A database activity monitoring system that looks at the rate at which data is taken out of the database would have detected this problem but it is not enough to have a simple monitoring solution because the access to the database is usually through an application so you need to be able to maintain end to end visibility through all the different tiers. The system should alert on any abnormal amount of data retrieved from the database and also apply geo-location analysis and alert on an illogical access to database by a user who should not be accessing the data so many times or retrieving a large number of details in a single session.
Amichai Shulman, CTO, Imperva
OK – it shouldn’t have happened. But it did; so there are other questions we need to consider. Mobile phones are increasingly used as authentication devices for mobile banking. Just how serious can this get? I spoke to Jonas Thulin, VP of Sales Engineering at FireID, for his views.

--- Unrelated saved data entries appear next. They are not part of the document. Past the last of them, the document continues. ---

Lemma repair_step_inv st m : repair_inv st → repair_inv (repair_step now_ms st m).
Proof.
  intros Hst. destruct m as [u|a|r]; simpl.
  - destruct (insert_synthetic_closes st Hst) as [Hp Hr]. apply repair_inv_closed; [done|].
    simpl. apply paired_app; [done|]. repeat constructor.
  - destruct (insert_synthetic_closes st Hst) as [Hp Hr].
    destruct (is_failure a) eqn:Hf; [by apply repair_inv_closed|].
    destruct (message_tool_calls a) as [|c calls] eqn:Hm.
    + apply repair_inv_closed; [done|]. simpl. apply paired_app; [done|].
      apply (paired_turn a [] []); [done| |constructor]. split; [by intros ? ?%not_elem_of_nil|].
      unfold call_ids. rewrite Hm. by intros ? ?%not_elem_of_nil.
    + eexists _, _. split; [done|]. split; [exact Hr|]. right. exists a, []. simpl.
      split_and!; [done|done|done|by intros ? ?%not_elem_of_nil|]. intros id. by split; intros ?%not_elem_of_empty || intros ?%not_elem_of_nil.
  - destruct Hst as (closed & open & Hr & Hc & Ho).
    destruct (existsb _ (pending_tool_calls st)) eqn:Hx; simpl; [|by exists closed, open].
    destruct Ho as [[Hp _]|(a & rs & -> & Hf & Hm & Hin & Hex)]; [by rewrite Hp in Hx|].
    exists closed, (Assistant a :: map ToolResult (rs ++ [r])). simpl.
    rewrite Hr, map_app, <-!(assoc_L (++)). split_and!; [done|done|]. right. exists a, (rs ++ [r]).
    rewrite map_app. split_and!; [done|done|done| |].
    + intros r' [?|Hr'%list_elem_of_singleton]%elem_of_app; [by apply Hin|]. subst r'.
      apply existsb_exists in Hx as (c & Hc' & Heq%str_eqb_eq). rewrite <-Heq.
      unfold call_ids. rewrite <-Hm. apply list_elem_of_fmap_2. by apply list_elem_of_In.
    + intros id. rewrite map_app, elem_of_app, elem_of_union, elem_of_singleton, Hex. simpl.
      rewrite list_elem_of_singleton. tauto.
Qed.

Lemma repair_paired ms : paired (repair now_ms ms).
Proof.
  unfold repair. apply insert_synthetic_closes.
  assert (Hstep : ∀ st, repair_inv st → repair_inv (fold_left (repair_step now_ms) ms st)).
  { induction ms as [|m ms IH]; intros st Hst; simpl; [done|]. apply IH. by apply repair_step_inv. }
  apply Hstep, repair_inv_closed; [done|constructor].
Qed.
End paired.

(** ** Transcripts survive

    A transcript as the agent loop writes it: users, and replies followed by the
    results of their calls.  [transcript l kept]: [kept] is [l] less the failed
    replies and the results that follow them. *)
Inductive transcript : list Message → list Message → Prop :=
| transcript_nil : transcript [] []
| transcript_user u l l' : transcript l l' → transcript (User u :: l) (User u :: l')
| transcript_turn a rs l l' :
    is_failure a = false → answered a rs → transcript l l' →
    transcript (Assistant a :: map ToolResult rs ++ l) (Assistant a :: map ToolResult rs ++ l')
| transcript_failed a rs l l' :
    is_failure a = true → transcript l l' → transcript (Assistant a :: map ToolResult rs ++ l) l'.

Section survive.
Variable now_ms : nat → Z.

Definition settled (st : Repair) : Prop :=
  ∀ c, c ∈ pending_tool_calls st → tc_id c ∈ existing_tool_result_ids st.

Lemma insert_settled st : settled st →
  rp_result (insert_synthetic_tool_results now_ms st) = rp_result st
  ∧ pending_tool_calls (insert_synthetic_tool_results now_ms st) = [].
Proof.
  intros Hs. unfold insert_synthetic_tool_results. destruct (pending_tool_calls st) as [|c calls] eqn:Hp; [done|].
  unfold settled in Hs. rewrite Hp in Hs.
  assert (∀ l n, (∀ c, c ∈ l → tc_id c ∈ existing_tool_result_ids st) →
    synthetic_results now_ms l (existing_tool_result_ids st) n = ([], n)) as Hnone.
  { induction l as [|x l IH]; intros n Hl; [done|]. simpl. rewrite bool_decide_true by (apply Hl; by left).
    apply IH. intros y Hy. apply Hl. by right. }
  rewrite Hnone by done. simpl. by rewrite app_nil_r.
Qed.

Lemma fold_dropped rs st : pending_tool_calls st = [] →
  fold_left (repair_step now_ms) (map ToolResult rs) st = st.
Proof. intros Hp. induction rs as [|r rs IH]; [done|]. simpl. by rewrite Hp. Qed.

Lemma fold_results rs st :
  (∀ r, r ∈ rs → tool_call_id r ∈ map tc_id (pending_tool_calls st)) →
  let st' := fold_left (repair_step now_ms) (map ToolResult rs) st in
  rp_result st' = rp_result st ++ map ToolResult rs
  ∧ pending_tool_calls st' = pending_tool_calls st
  ∧ ∀ id, id ∈ map tool_call_id rs → id ∈ existing_tool_result_ids st'.
Proof.
  assert (Hgen : ∀ st, (∀ r, r ∈ rs → tool_call_id r ∈ map tc_id (pending_tool_calls st)) →
    let st' := fold_left (repair_step now_ms) (map ToolResult rs) st in
    rp_result st' = rp_result st ++ map ToolResult rs
    ∧ pending_tool_calls st' = pending_tool_calls st
    ∧ ∀ id, id ∈ map tool_call_id rs ∨ id ∈ existing_tool_result_ids st → id ∈ existing_tool_result_ids st').
  { induction rs as [|r rs IH]; intros st1 Hin; simpl.
    - rewrite app_nil_r. split_and!; [done..|]. by intros id [?%not_elem_of_nil|].
    - assert (Hx : existsb (λ c, str_eqb (tc_id c) (tool_call_id r)) (pending_tool_calls st1) = true).
      { apply existsb_exists. destruct (proj1 (list_elem_of_fmap _ _ _) (Hin r ltac:(by left))) as (c & Hc & Hm).
        exists c. rewrite <-list_elem_of_In. split; [done|]. by apply str_eqb_eq. }
      rewrite Hx. simpl. destruct (IH (push_message (ToolResult r)
        (mkRepair (rp_result st1) (pending_tool_calls st1)
          ({[tool_call_id r]} ∪ existing_tool_result_ids st1) (ticks st1)))) as (H1 & H2 & H3).
      { intros r' Hr'. apply Hin. by right. }
      rewrite H1, H2. simpl. rewrite <-(assoc_L (++)). split_and!; [done..|].
      intros id Hid. apply H3. simpl. rewrite elem_of_cons in Hid. rewrite elem_of_union, elem_of_singleton. tauto. }
  intros Hin. destruct (Hgen st Hin) as (? & ? & ?). split_and!; auto.
Qed.

Lemma repair_transcript_from l l' : transcript l l' → ∀ st, settled st →
  rp_result (insert_synthetic_tool_results now_ms (fold_left (repair_step now_ms) l st)) = rp_result st ++ l'.
Proof.
  induction 1 as [|u l l' _ IH|a rs l l' Hf Ha _ IH|a rs l l' Hf _ IH]; intros st Hst; simpl;
    destruct (insert_settled st Hst) as [Hr Hp].
  - by rewrite app_nil_r.
  - rewrite IH; [simpl; by rewrite Hr, <-(assoc_L (++))|].
    intros c. simpl. rewrite Hp. by intros ?%not_elem_of_nil.
  - rewrite Hf, fold_left_app. destruct Ha as [Hin Hall].
    set (st1 := push_message _ _).
    assert (Hr1 : rp_result st1 = rp_result st ++ [Assistant a]).
    { subst st1. destruct (message_tool_calls a); simpl; by rewrite Hr. }
    assert (Hp1 : pending_tool_calls st1 = message_tool_calls a).
    { subst st1. by destruct (message_tool_calls a). }
    destruct (fold_results rs st1) as (Hr2 & Hp2 & He2); [by rewrite Hp1|].
    rewrite IH; [rewrite Hr2, Hr1, <-!(assoc_L (++)); done|].
    intros c. rewrite Hp2, Hp1. intros Hc. apply He2, Hall. by apply list_elem_of_fmap_2.
  - rewrite Hf, fold_left_app, fold_dropped by done. rewrite IH; [by rewrite Hr|].
    intros c. rewrite Hp. by intros ?%not_elem_of_nil.
Qed.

FireID uses mobile phones to provide two factor authentication to banks, and I asked if the code theft was a worry. “Not for us,” he told me. “It doesn’t affect our customers at all, because we don’t link our application to the SIM card on the phone. To generate the one-time password, we have a shared secret, a seed number, that we store on the phone. This gets encrypted by a PIN number that the user configures when he installs the application. Basically, there simply isn’t enough information on the phone to successfully decrypt the PIN code in order to steal OTPs.
“However, where these thefts can cause problems,” he added, “is where the 2FA isn’t really 2FA at all – but more properly it uses the second factor as an alternative rather than an addition to the first factor. A good example is Google’s new 2FA for Google Apps where the authenticating code is sent to the handset as an SMS message. More worryingly, a lot of banks also still do this. Where this happens, hackers with access to the stolen SIM codes can also get access to bank access codes.”
In short, where the mobile phone authentication mechanism is genuinely two factors, such as that supplied by FireID, you’ll be OK just so long as the bad guys don’t get hold of both the SIM details and your PIN code. But if your bank simply sends you a text password – then you should be concerned. The moral is that genuine two factor authentication works; pseudo two factor authentication falls short.